[Movie Monday] Annie (2014)
- Admin
- Mar 23, 2015
- 3 min read
Movie: Annie (2014)
Genre: Drama/Comedy/Music
Welcome to another Movie Monday!
Today’s first spotlight goes to Annie! And I am not talking about the original orphaned girl Annie.
Remember the very first movie of her that was made back in 1982? She was the red headed girl that no one wanted and singing about how the “sun will come out tomorrow” and that “you can bet your bottom dollar that tomorrow, there’ll be sun”?
Her story has been remade and came out on Christmas of 2014. But the story has taken a whole new meaning by making the story more relatable to today’s time with smartphones and technologies. To take it a step further, to say that there are even black kids that are orphans out there in the world, in the more modernized version of Annie, the orphaned Annie is not the white skinned, red head with freckles orphaned Annie. Instead, she’s an African-American girl who can’t read or write – Only knows how to sign her name since, how she sees it, that’s all you really need to know in order to survive out in the world by end of the day. And for written assignments, she has always had a way to getting away with not having to actually hand in the written portion, because all that she does is, as she states in the beginning of the movie when it’s her turn to present on Franklin Roosevelt, a “performance piece”.
Annie is placed in a foster system, and the home that she’s been placed in, she lives with four other foster girls. And Annie, for one, believes that they all have a family out in the world somewhere. Whether they be far away or even nearby, Annie has hopes that they will all get adopted if not for finding their birthparents to return back to. For the orphaned Annie, what keeps her going from believing that she will be reunited with her parents is a half of a locket that’s been around her neck since she had been found abandoned at a restaurant that she returns to every Friday after school and a note that has been left with her, giving the information of her name and stating that her parents will be coming back for her “very soon”. But how soon can “very soon” really be?

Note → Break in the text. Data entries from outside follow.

(** * PENNY Knowledge Core: fleet router and ontology reconciliation

    A shallow embedding of
      - [router/context.py]  (the active profile context),
      - [router/fleet.py]    (the fleet router: client lookup, retried
                              requests, health aggregation),
      - [tools/composite.py] (fuzzy name matching and [ensure_ontology]),
      - [docker/mock_heart.py] (the in-memory backend the fleet talks to),
    followed by the properties the specification states about them.

    Conventions.  A Python [str] is a [string] of 8-bit characters (names are
    taken to be ASCII, on which [str.lower] is the map below).  A Python
    [dict] whose iteration order is observed is an association list with
    the update-in-place-or-append discipline of [dict.__setitem__]; a dict
    that is only read by key is a [gmap].  Effects (the context variable,
    the HTTP clients, the backends, the log) are threaded through a state
    and exception monad over a [World]. *)

From Stdlib Require Import Ascii QArith Qpower Qminmax Lia Lqa Sorted.
From stdpp Require Import base strings list gmap.

Close Scope Q_scope.
Local Open Scope string_scope.
Local Open Scope list_scope.
Local Open Scope nat_scope.

(** ** Python string helpers *)

(** [str.lower] on ASCII. *)
Definition lower_ascii (c : ascii) : ascii :=
  let n := nat_of_ascii c in
  if bool_decide (65 ≤ n) && bool_decide (n ≤ 90) then ascii_of_nat (n + 32) else c.

Fixpoint lower (s : string) : string :=
  match s with
  | EmptyString => EmptyString
  | String c s' => String (lower_ascii c) (lower s')
  end.

(** Python truthiness of a [str]: the empty string is falsy. *)
Definition truthy (s : string) : bool := negb (String.eqb s "").
Definition choice_line (ic : Z * string) : string :=
  str (fst ic) +:+ " : " +:+ snd ic +:+ nl.

Definition example_text (ie : Z * Example) : string :=
  ("Example " +:+ str (fst ie) +:+ nl) +:+
  (ex_question (snd ie) +:+ nl) +:+
  join (map choice_line (enumerate (ex_choices (snd ie)))) +:+
  ("Correct Answer: " +:+ format (correct_answer (snd ie))).

Definition examples_text (common : option (list Example)) : string :=
  if truthy common then
    ("Here are some examples to help you:" +:+ nl +:+ nl) +:+
    join (map example_text (enumerate (pool common)))
  else "".

Definition system_text (common : option (list Example)) : string :=
  preamble +:+ examples_text common.

(** The user turn as the program writes it. *)
Definition user_text (question : string) (choices : list string) : string :=
  (question +:+ nl) +:+
  join (map (fun ic => choice_line ic +:+ answer_cue) (enumerate choices)).

(** The user turn as the specification describes it: the question,
    the enumerated choices, then the answer cue once. *)
Definition user_text_spec (question : string) (choices : list string) : string :=
  (question +:+ nl) +:+
  join (map choice_line (enumerate choices)) +:+ answer_cue.

(** The prompt the model is asked to complete. *)
Definition prompt (lm : Chat) (question : string) (choices : list string)
    (common : option (list Example)) : list (role * string) :=
  (blocks lm ++
   [(system, system_text common); (user, user_text question choices);
    (assistant, "")])%list.

(** [lm[name]]. *)
Definition getitem (lm : Chat) (name : string) : result string :=
  match captured lm !! name with
  | Some v => Ok v
  | None => Raise (KeyError name)
  end.

Definition to_int (s : string) : result Z :=
  match int s with
  | Some z => Ok z
  | None => Raise (ValueError s)
  end.

Definition guidance_generation
    (lm : Chat) (input : Question) (common : option (list Example))
  : result (gmap string Z) :=
  result ← zero_shot_multiple_choice lm (question input) (choices input) common;
  string_choice ← getitem result "string_choice";
  choice ← to_int string_choice;
  mret {[ "zeroshot_choice" := choice ]}.

End Guidance.

(** ** Executing [zero_shot.py]: the [def] statements *)

Module Loading.
Import Guidance.

(** The file does not defer its annotations, so on the interpreters
    that evaluate annotations eagerly (CPython 3.10 to 3.13, which have
    the [X | Y] syntax for types) a [def] statement evaluates the
    annotations of its parameters, in order, before the function object
    exists.  The generic classes the annotations subscript: *)
Inductive generic : Type := py_list | py_dict | typing_Dict.

(** The objects an annotation expression evaluates to. *)
#[warnings="-register-all"]
Inductive pyobj : Type :=
  | Class (name : string)
  | GenericAlias (origin : generic) (args : list pyobj) (starred : bool)
  | Union (members : list pyobj)
  | NoneValue
  | ListValue (items : list pyobj).

(** [g[args]]. *)
Definition subscript (g : generic) (args : list pyobj) : pyobj :=
  GenericAlias g args false.

(** [list(o)]: a list of the items of [o].  Classes, unions and [None]
    are not iterable.  A generic alias is iterable on the interpreters
    that allow unpacking it, where it yields its starred form, and is
    not on the earlier ones: [alias_iterable] says which. *)
Definition call_list (alias_iterable : bool) (o : pyobj) : result pyobj :=
  match o with
  | ListValue items => Ok (ListValue items)
  | GenericAlias g args _ =>
      if alias_iterable then Ok (ListValue [GenericAlias g args true])
      else Raise TypeError
  | Class _ | Union _ | NoneValue => Raise TypeError
  end.

Definition type_like (o : pyobj) : bool :=
  match o with
  | Class _ | GenericAlias _ _ _ | Union _ => true
  | NoneValue | ListValue _ => false
  end.

Definition is_none (o : pyobj) : bool :=
  match o with
  | NoneValue => true
  | _ => false
  end.

(** [a | b]: a union when one operand is a type and the other a type
    or [None]; a list object supports no [|]. *)
Definition bitor (a b : pyobj) : result pyobj :=
  if (type_like a || is_none a) && (type_like b || is_none b)
     && (type_like a || type_like b)
  then Ok (Union [a; b])
  else Raise TypeError.

(** [list(dict[str, Any]) | None], the annotation of [common] in lines
    20 and 50. *)
Definition common_annotation (alias_iterable : bool) : result pyobj :=
  l ← call_list alias_iterable (subscript py_dict [Class "str"; Class "typing.Any"]);
  bitor l NoneValue.
(** * sturdyc: the sharded cache client of cache.go

    A shallow embedding of [cache.go]: the [Config] and [Client] records,
    the constructor [New], the aggregate [Size], the router [getShard],
    [Delete], [set], [reportCacheHits] and the background eviction loop
    started by [startEvictions].

    Go's [int] and [time.Duration] are 64-bit signed integers, modelled as
    [Z] with the wrap-around written out; [uint64] is [Z] reduced modulo
    [2^64].  A run-time panic is an explicit [Panic] outcome.  Calls that the
    client makes on its collaborators (the metrics recorder, the shards, the
    clock) are collected in a trace, in program order. *)

From Stdlib Require Import ZArith Lia.
From stdpp Require Import base numbers list strings gmap.

Open Scope Z_scope.

(** ** Go integers, panics and the call trace *)

Module Go.

Definition max_int : Z := 2 ^ 63 - 1.
Definition min_int : Z := - 2 ^ 63.

(** Two's complement wrap-around of a 64-bit signed result. *)
Definition wrap_int (z : Z) : Z := (z + 2 ^ 63) mod 2 ^ 64 - 2 ^ 63.

(** Conversion to [uint64]. *)
Definition uint64 (z : Z) : Z := z mod 2 ^ 64.

Inductive Outcome (A : Type) : Type :=
| Ok (a : A)
| Panic (msg : string).
Arguments Ok {A} a.
Arguments Panic {A} msg.

(** A computation: the calls made so far, and how it ended. *)
Definition M (E A : Type) : Type := (list E * Outcome A)%type.

Definition ret {E A} (a : A) : M E A := ([], Ok a).
Definition panic {E A} (msg : string) : M E A := ([], Panic msg).
Definition call {E} (e : E) : M E unit := ([e], Ok tt).
Definition lift {E A} (o : Outcome A) : M E A := ([], o).

Definition bind {E A B} (m : M E A) (k : A -> M E B) : M E B :=
  match m with
  | (tr, Ok a) => let '(tr', r) := k a in (tr ++ tr', r)
  | (tr, Panic msg) => (tr, Panic msg)
  end.

(** [a / b] on [int]: truncated division, panics on a zero divisor; the
    one quotient of two [int]s that is not an [int] wraps. *)
Definition quot {E} (a b : Z) : M E Z :=
  if b =? 0 then panic "integer divide by zero"
  else if (a =? min_int) && (b =? -1) then ret min_int
  else ret (Z.quot a b).

(** [a % b] on [int]: truncated remainder, panics on a zero divisor. *)
Definition rem {E} (a b : Z) : M E Z :=
  if b =? 0 then panic "integer divide by zero"
  else ret (Z.rem a b).

(** [a % b] on [uint64]. *)
Definition umod {E} (a b : Z) : M E Z :=
  if b =? 0 then panic "integer divide by zero"
  else ret (a mod b).

(** [l[i]]: a slice access, bounds-checked. *)
Definition index {E A} (l : list A) (i : Z) : M E A :=
  if i <? 0 then panic "index out of range"
  else match l !! Z.to_nat i with
       | Some x => ret x
       | None => panic "index out of range"
       end.

(** The size of a pointer and the largest allocation the runtime accepts
    ([maxAlloc], with 48 bits of heap address), as on linux/amd64. *)
Definition ptr_size : Z := 8.
Definition maxAlloc : Z := 2 ^ 48.

(** [make([]X, n)] for elements of [elemSize] bytes, as [makeslice] decides
    it: a panic when the length is negative or the [elemSize * n] bytes
    overflow or exceed [maxAlloc]; otherwise the length of the new slice.
    An allocation the operating system then refuses is a fatal error of the
    runtime and not a panic; it is not part of this model. *)
Definition make {E} (elemSize n : Z) : M E nat :=
  if (n <? 0) || (maxAlloc <? elemSize * n)
  then panic "makeslice: len out of range"
  else ret (Z.to_nat n).

End Go.
Import Go.

Notation "x <- m ;; k" := (bind m (fun x => k))
  (at level 100, m at next level, right associativity).

Definition Time : Type := Z.      (* an instant, in nanoseconds *)
Definition Duration : Type := Z.  (* time.Duration: int64 nanoseconds *)

(** The methods of the [MetricsRecorder] interface, as calls. *)
Inductive MetricCall : Type :=
| CacheHit
| CacheMiss
| Eviction
| ForcedEviction
| EntriesEvicted (n : Z)
| ShardIndex (i : Z)
| CacheBatchRefreshSize (size : Z)
| ObserveCacheSize.

(** The methods the client invokes on one of its shards. *)
Inductive ShardMethod : Type :=
| CallSize
| CallEvictExpired
| CallDelete (key : string)
| CallSet (key : string) (isMissingRecord : bool).

(** [getSize] of the default configuration is the bound method
    [client.Size] of the client under construction. *)
Inductive SizeFn : Type := ClientSize.

Section Sturdyc.

Context {T Clock MetricsRecorder : Type}.

(** [NewClock()] and [xxhash.Sum64String] are declared outside cache.go. *)
Variable NewClock : Clock.
Variable Sum64String : string -> Z.

(** What the code calls on its collaborators. *)
Inductive Call : Type :=
| Metric (r : MetricsRecorder) (m : MetricCall)
| ShardCall (i : nat) (m : ShardMethod)
| GoEvictions
| NewTicker (clk : Clock) (d : Duration)
| StopTicker.

(** [Config]: the scalar fields; [metricsRecorder] is an interface value,
    [None] for nil.  The mutex and the two buffer maps of the refresh
    coordinator start at their zero values and are not read by cache.go. *)
Record Config : Type := mkConfig {
  clock : Clock;
  evictionInterval : Duration;
  metricsRecorder : option MetricsRecorder;
  refreshesEnabled : bool;
  minRefreshTime : Duration;
  maxRefreshTime : Duration;
  retryBaseDelay : Duration;
  storeMisses : bool;
  bufferRefreshes : bool;
  batchSize : Z;
  bufferTimeout : Duration;
  passthroughPercentage : Z;
  passthroughBuffering : bool;
  useRelativeTimeKeyFormat : bool;
  keyTruncation : Duration;
  getSize : option SizeFn
}.

(** An option is a function that updates the configuration in place. *)
Definition Option : Type := Config -> Config.

(** Modelled from the spec: the entry (section 3, "Entry": a value, its
    creation time and the flag of a cached negative result); the shard's
    source file is not part of cache.go. *)
Record entry : Type := mkEntry {
  value : T;
  createdAt : Time;
  isMissingRecord : bool
}.

(** Modelled from the spec: the shard (section 3, "Shard": a map from key
    to entry, a capacity bound, an eviction percentage and a TTL), with the
    shared configuration [newShard] is given. *)
Record shard : Type := mkShard {
  shardCfg : Config;
  capacity : Z;
  shardTTL : Duration;
  evictionPercentage : Z;
  entries : gmap string entry
}.

(** Modelled from the spec: [newShard] (section 3, "created once at cache
    construction with a fixed slice of total capacity"), an empty shard
    holding its four arguments. *)
Definition newShard (capacity : Z) (ttl : Duration) (evictionPercentage : Z)
    (cfg : Config) : shard :=
  {| shardCfg := cfg; capacity := capacity; shardTTL := ttl;
     evictionPercentage := evictionPercentage; entries := ∅ |}.

(** The shard [s] after its map has been replaced by [m]. *)
Definition with_entries (s : shard) (m : gmap string entry) : shard :=
  {| shardCfg := shardCfg s; capacity := capacity s; shardTTL := shardTTL s;
     evictionPercentage := evictionPercentage s; entries := m |}.

(** Modelled from the spec: [shard.size] (section 4.1, "current entry
    count"). *)
Definition shard_size (s : shard) : Z := Z.of_nat (size (entries s)).

(** Modelled from the spec: [shard.delete] (section 4.1, "removes the entry
    if present; no-op otherwise; no error"). *)
Definition shard_delete (key : string) (s : shard) : shard :=
  with_entries s (delete key (entries s)).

And there’s a man, Will Stacks, who owns his own cellphone company that is running for mayor. Problem for Mr. Stacks is that he’s not really a people person, and for everyone that he shakes hands with, he feels the need to kill the germs as quick as possible. For him, having to even be close to other people and eating “poor people” food is unacceptable. He is even at the point where he overworks himself, and his definition of fun is doing work and nothing but work.
What both Annie and Mr. Stacks fails to realize is that both of their lives are about to change when they run into each other in the streets by accident, and Annie nearly gets run over by a truck until Mr. Stacks, reacting quickly, saves Annie. Someone caught the scene on their camera and uploaded it up onto the YouTube for the world to see, which instantly gets Mr. Stacks’ rating up from the voters. Mr. Stacks is recommended to follow up with Annie by inviting her to lunch and checking to see how she is doing. It is also through that very recommended lunch that Annie states how stupid it sounds that the only way for someone to get elected mayor is by doing something like having to save a kid’s life or by having to follow up to see how they are doing. And when she plainly states that her moving in with him can get him to go all the way as the president of the country, it is recommended to Mr. Stacks by one of his employees that he takes that very step – Taking Annie in under his care as his foster child.
The relationship that blooms between the two characters isn’t something that’s easily seen in everyday life, but it’s a beautiful one to see even on the screens. And whether Annie finds her parents in this modernized version of Annie or not is for you to find out if you have not gotten around to watching the movie yet.